## Data for analysis
———

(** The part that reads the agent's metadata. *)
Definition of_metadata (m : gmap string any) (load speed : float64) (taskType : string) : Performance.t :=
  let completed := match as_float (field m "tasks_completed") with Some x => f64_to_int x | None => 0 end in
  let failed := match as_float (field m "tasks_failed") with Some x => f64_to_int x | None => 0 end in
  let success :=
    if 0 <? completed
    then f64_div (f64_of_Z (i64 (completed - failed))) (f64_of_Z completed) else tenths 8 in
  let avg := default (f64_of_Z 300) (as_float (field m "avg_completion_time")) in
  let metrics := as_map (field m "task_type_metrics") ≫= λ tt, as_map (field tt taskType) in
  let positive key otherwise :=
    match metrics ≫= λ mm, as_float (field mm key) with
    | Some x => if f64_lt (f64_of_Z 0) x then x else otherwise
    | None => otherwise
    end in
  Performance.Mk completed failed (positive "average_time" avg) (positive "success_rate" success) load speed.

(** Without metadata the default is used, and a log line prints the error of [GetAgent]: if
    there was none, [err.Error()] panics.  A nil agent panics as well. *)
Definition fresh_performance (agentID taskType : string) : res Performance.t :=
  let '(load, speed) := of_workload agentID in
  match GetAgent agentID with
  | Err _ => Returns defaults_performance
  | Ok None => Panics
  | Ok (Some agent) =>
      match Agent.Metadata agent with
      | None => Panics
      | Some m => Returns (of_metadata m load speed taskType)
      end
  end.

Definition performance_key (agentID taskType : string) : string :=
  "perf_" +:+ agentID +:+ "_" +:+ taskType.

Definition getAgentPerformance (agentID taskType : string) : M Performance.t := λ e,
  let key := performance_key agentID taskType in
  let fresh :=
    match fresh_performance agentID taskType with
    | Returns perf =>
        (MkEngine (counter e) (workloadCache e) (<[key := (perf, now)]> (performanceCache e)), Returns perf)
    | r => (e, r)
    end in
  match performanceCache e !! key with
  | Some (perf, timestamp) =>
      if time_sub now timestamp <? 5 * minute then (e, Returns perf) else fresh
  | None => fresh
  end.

———

## Work order
Only an exact copy is wanted here: the line containing "if 0 <? completed" and every later line, up to and including the last line of the listing.

## Result of the task
    if 0 <? completed
    then f64_div (f64_of_Z (i64 (completed - failed))) (f64_of_Z completed) else tenths 8 in
  let avg := default (f64_of_Z 300) (as_float (field m "avg_completion_time")) in
  let metrics := as_map (field m "task_type_metrics") ≫= λ tt, as_map (field tt taskType) in
  let positive key otherwise :=
    match metrics ≫= λ mm, as_float (field mm key) with
    | Some x => if f64_lt (f64_of_Z 0) x then x else otherwise
    | None => otherwise
    end in
  Performance.Mk completed failed (positive "average_time" avg) (positive "success_rate" success) load speed.

(** Without metadata the default is used, and a log line prints the error of [GetAgent]: if
    there was none, [err.Error()] panics.  A nil agent panics as well. *)
Definition fresh_performance (agentID taskType : string) : res Performance.t :=
  let '(load, speed) := of_workload agentID in
  match GetAgent agentID with
  | Err _ => Returns defaults_performance
  | Ok None => Panics
  | Ok (Some agent) =>
      match Agent.Metadata agent with
      | None => Panics
      | Some m => Returns (of_metadata m load speed taskType)
      end
  end.

Definition performance_key (agentID taskType : string) : string :=
  "perf_" +:+ agentID +:+ "_" +:+ taskType.

Definition getAgentPerformance (agentID taskType : string) : M Performance.t := λ e,
  let key := performance_key agentID taskType in
  let fresh :=
    match fresh_performance agentID taskType with
    | Returns perf =>
        (MkEngine (counter e) (workloadCache e) (<[key := (perf, now)]> (performanceCache e)), Returns perf)
    | r => (e, r)
    end in
  match performanceCache e !! key with
  | Some (perf, timestamp) =>
      if time_sub now timestamp <? 5 * minute then (e, Returns perf) else fresh
  | None => fresh
  end.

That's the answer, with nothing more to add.